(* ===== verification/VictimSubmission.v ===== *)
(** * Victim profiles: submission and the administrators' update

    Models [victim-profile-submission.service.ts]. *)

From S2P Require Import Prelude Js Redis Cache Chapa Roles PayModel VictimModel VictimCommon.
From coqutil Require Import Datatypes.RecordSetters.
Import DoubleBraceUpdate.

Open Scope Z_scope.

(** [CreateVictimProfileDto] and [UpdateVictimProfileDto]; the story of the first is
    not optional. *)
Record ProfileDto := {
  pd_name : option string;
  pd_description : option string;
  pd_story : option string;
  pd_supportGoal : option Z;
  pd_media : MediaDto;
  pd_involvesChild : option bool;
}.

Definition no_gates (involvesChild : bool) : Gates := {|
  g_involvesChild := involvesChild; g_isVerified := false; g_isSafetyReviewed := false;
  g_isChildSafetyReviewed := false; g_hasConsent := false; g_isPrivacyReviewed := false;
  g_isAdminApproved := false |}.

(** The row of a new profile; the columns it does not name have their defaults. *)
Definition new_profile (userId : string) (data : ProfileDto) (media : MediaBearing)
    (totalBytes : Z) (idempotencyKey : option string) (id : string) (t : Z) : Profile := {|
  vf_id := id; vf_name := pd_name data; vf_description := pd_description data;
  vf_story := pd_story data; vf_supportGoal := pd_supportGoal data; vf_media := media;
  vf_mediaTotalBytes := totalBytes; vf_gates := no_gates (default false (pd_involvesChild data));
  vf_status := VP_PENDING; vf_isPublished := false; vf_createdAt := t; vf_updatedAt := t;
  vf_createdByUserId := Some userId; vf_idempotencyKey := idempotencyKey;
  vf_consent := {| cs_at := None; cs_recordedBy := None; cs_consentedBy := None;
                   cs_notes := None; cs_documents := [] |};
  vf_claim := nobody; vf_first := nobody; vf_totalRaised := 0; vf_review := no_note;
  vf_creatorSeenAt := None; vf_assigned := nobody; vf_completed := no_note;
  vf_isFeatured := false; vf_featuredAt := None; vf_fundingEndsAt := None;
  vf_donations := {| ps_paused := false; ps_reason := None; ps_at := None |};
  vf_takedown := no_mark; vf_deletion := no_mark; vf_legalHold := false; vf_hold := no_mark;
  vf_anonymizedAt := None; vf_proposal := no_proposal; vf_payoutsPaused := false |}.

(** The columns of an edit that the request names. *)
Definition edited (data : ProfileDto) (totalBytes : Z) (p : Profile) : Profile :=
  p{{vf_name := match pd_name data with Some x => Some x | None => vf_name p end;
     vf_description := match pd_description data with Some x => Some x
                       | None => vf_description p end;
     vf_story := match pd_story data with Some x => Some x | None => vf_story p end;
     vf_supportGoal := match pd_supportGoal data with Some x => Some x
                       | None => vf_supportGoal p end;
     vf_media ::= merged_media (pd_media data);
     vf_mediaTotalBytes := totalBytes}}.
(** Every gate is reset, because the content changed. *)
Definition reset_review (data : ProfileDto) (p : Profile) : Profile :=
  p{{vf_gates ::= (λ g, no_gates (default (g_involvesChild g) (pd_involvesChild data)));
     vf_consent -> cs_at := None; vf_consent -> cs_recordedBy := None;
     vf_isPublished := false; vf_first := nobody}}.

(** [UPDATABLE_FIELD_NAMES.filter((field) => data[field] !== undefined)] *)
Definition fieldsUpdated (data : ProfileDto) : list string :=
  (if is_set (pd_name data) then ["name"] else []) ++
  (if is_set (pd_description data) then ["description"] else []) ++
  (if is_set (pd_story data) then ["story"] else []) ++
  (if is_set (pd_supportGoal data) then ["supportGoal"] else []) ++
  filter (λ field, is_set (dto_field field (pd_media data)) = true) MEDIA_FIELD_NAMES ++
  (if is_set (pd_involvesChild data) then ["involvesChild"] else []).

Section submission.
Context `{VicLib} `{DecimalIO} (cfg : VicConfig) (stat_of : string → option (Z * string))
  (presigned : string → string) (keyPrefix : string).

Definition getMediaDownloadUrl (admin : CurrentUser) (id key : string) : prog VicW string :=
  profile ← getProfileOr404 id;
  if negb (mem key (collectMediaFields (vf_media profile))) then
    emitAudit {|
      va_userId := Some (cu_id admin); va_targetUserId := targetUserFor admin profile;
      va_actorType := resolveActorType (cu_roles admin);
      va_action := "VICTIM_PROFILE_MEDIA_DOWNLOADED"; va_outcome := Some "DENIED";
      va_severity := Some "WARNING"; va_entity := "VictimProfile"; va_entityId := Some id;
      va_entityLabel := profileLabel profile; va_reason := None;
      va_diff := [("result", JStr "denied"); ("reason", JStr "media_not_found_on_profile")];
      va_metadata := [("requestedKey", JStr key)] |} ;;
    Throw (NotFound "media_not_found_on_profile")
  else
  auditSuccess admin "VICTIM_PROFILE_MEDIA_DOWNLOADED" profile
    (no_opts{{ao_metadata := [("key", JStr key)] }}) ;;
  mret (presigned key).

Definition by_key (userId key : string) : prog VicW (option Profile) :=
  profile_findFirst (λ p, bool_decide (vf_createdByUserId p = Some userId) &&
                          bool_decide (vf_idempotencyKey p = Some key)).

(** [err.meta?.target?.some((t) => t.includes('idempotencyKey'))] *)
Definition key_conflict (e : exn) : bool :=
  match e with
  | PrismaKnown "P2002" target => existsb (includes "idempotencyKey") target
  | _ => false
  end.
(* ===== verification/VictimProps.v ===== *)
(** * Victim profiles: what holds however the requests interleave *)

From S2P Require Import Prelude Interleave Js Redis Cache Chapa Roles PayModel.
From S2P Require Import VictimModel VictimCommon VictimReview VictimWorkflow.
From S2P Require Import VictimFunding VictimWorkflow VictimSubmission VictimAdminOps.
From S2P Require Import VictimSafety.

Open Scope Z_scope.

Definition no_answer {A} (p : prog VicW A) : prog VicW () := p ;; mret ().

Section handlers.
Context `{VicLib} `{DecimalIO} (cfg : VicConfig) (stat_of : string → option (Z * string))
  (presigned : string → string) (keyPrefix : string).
◇ ◇ ◇ ◇ ◇ ◇ ◇
Task directions =
Set down the whole listing once more, precisely as written.

Your response =
(* ===== verification/VictimSubmission.v ===== *)
(** * Victim profiles: submission and the administrators' update

    Models [victim-profile-submission.service.ts]. *)

From S2P Require Import Prelude Js Redis Cache Chapa Roles PayModel VictimModel VictimCommon.
From coqutil Require Import Datatypes.RecordSetters.
Import DoubleBraceUpdate.

Open Scope Z_scope.

(** [CreateVictimProfileDto] and [UpdateVictimProfileDto]; the story of the first is
    not optional. *)
Record ProfileDto := {
  pd_name : option string;
  pd_description : option string;
  pd_story : option string;
  pd_supportGoal : option Z;
  pd_media : MediaDto;
  pd_involvesChild : option bool;
}.

Definition no_gates (involvesChild : bool) : Gates := {|
  g_involvesChild := involvesChild; g_isVerified := false; g_isSafetyReviewed := false;
  g_isChildSafetyReviewed := false; g_hasConsent := false; g_isPrivacyReviewed := false;
  g_isAdminApproved := false |}.

(** The row of a new profile; the columns it does not name have their defaults. *)
Definition new_profile (userId : string) (data : ProfileDto) (media : MediaBearing)
    (totalBytes : Z) (idempotencyKey : option string) (id : string) (t : Z) : Profile := {|
  vf_id := id; vf_name := pd_name data; vf_description := pd_description data;
  vf_story := pd_story data; vf_supportGoal := pd_supportGoal data; vf_media := media;
  vf_mediaTotalBytes := totalBytes; vf_gates := no_gates (default false (pd_involvesChild data));
  vf_status := VP_PENDING; vf_isPublished := false; vf_createdAt := t; vf_updatedAt := t;
  vf_createdByUserId := Some userId; vf_idempotencyKey := idempotencyKey;
  vf_consent := {| cs_at := None; cs_recordedBy := None; cs_consentedBy := None;
                   cs_notes := None; cs_documents := [] |};
  vf_claim := nobody; vf_first := nobody; vf_totalRaised := 0; vf_review := no_note;
  vf_creatorSeenAt := None; vf_assigned := nobody; vf_completed := no_note;
  vf_isFeatured := false; vf_featuredAt := None; vf_fundingEndsAt := None;
  vf_donations := {| ps_paused := false; ps_reason := None; ps_at := None |};
  vf_takedown := no_mark; vf_deletion := no_mark; vf_legalHold := false; vf_hold := no_mark;
  vf_anonymizedAt := None; vf_proposal := no_proposal; vf_payoutsPaused := false |}.

(** The columns of an edit that the request names. *)
Definition edited (data : ProfileDto) (totalBytes : Z) (p : Profile) : Profile :=
  p{{vf_name := match pd_name data with Some x => Some x | None => vf_name p end;
     vf_description := match pd_description data with Some x => Some x
                       | None => vf_description p end;
     vf_story := match pd_story data with Some x => Some x | None => vf_story p end;
     vf_supportGoal := match pd_supportGoal data with Some x => Some x
                       | None => vf_supportGoal p end;
     vf_media ::= merged_media (pd_media data);
     vf_mediaTotalBytes := totalBytes}}.
(** Every gate is reset, because the content changed. *)
Definition reset_review (data : ProfileDto) (p : Profile) : Profile :=
  p{{vf_gates ::= (λ g, no_gates (default (g_involvesChild g) (pd_involvesChild data)));
     vf_consent -> cs_at := None; vf_consent -> cs_recordedBy := None;
     vf_isPublished := false; vf_first := nobody}}.

(** [UPDATABLE_FIELD_NAMES.filter((field) => data[field] !== undefined)] *)
Definition fieldsUpdated (data : ProfileDto) : list string :=
  (if is_set (pd_name data) then ["name"] else []) ++
  (if is_set (pd_description data) then ["description"] else []) ++
  (if is_set (pd_story data) then ["story"] else []) ++
  (if is_set (pd_supportGoal data) then ["supportGoal"] else []) ++
  filter (λ field, is_set (dto_field field (pd_media data)) = true) MEDIA_FIELD_NAMES ++
  (if is_set (pd_involvesChild data) then ["involvesChild"] else []).

Section submission.
Context `{VicLib} `{DecimalIO} (cfg : VicConfig) (stat_of : string → option (Z * string))
  (presigned : string → string) (keyPrefix : string).

Definition getMediaDownloadUrl (admin : CurrentUser) (id key : string) : prog VicW string :=
  profile ← getProfileOr404 id;
  if negb (mem key (collectMediaFields (vf_media profile))) then
    emitAudit {|
      va_userId := Some (cu_id admin); va_targetUserId := targetUserFor admin profile;
      va_actorType := resolveActorType (cu_roles admin);
      va_action := "VICTIM_PROFILE_MEDIA_DOWNLOADED"; va_outcome := Some "DENIED";
      va_severity := Some "WARNING"; va_entity := "VictimProfile"; va_entityId := Some id;
      va_entityLabel := profileLabel profile; va_reason := None;
      va_diff := [("result", JStr "denied"); ("reason", JStr "media_not_found_on_profile")];
      va_metadata := [("requestedKey", JStr key)] |} ;;
    Throw (NotFound "media_not_found_on_profile")
  else
  auditSuccess admin "VICTIM_PROFILE_MEDIA_DOWNLOADED" profile
    (no_opts{{ao_metadata := [("key", JStr key)] }}) ;;
  mret (presigned key).

Definition by_key (userId key : string) : prog VicW (option Profile) :=
  profile_findFirst (λ p, bool_decide (vf_createdByUserId p = Some userId) &&
                          bool_decide (vf_idempotencyKey p = Some key)).

(** [err.meta?.target?.some((t) => t.includes('idempotencyKey'))] *)
Definition key_conflict (e : exn) : bool :=
  match e with
  | PrismaKnown "P2002" target => existsb (includes "idempotencyKey") target
  | _ => false
  end.
(* ===== verification/VictimProps.v ===== *)
(** * Victim profiles: what holds however the requests interleave *)

From S2P Require Import Prelude Interleave Js Redis Cache Chapa Roles PayModel.
From S2P Require Import VictimModel VictimCommon VictimReview VictimWorkflow.
From S2P Require Import VictimFunding VictimWorkflow VictimSubmission VictimAdminOps.
From S2P Require Import VictimSafety.

Open Scope Z_scope.

Definition no_answer {A} (p : prog VicW A) : prog VicW () := p ;; mret ().

Section handlers.
Context `{VicLib} `{DecimalIO} (cfg : VicConfig) (stat_of : string → option (Z * string))
  (presigned : string → string) (keyPrefix : string).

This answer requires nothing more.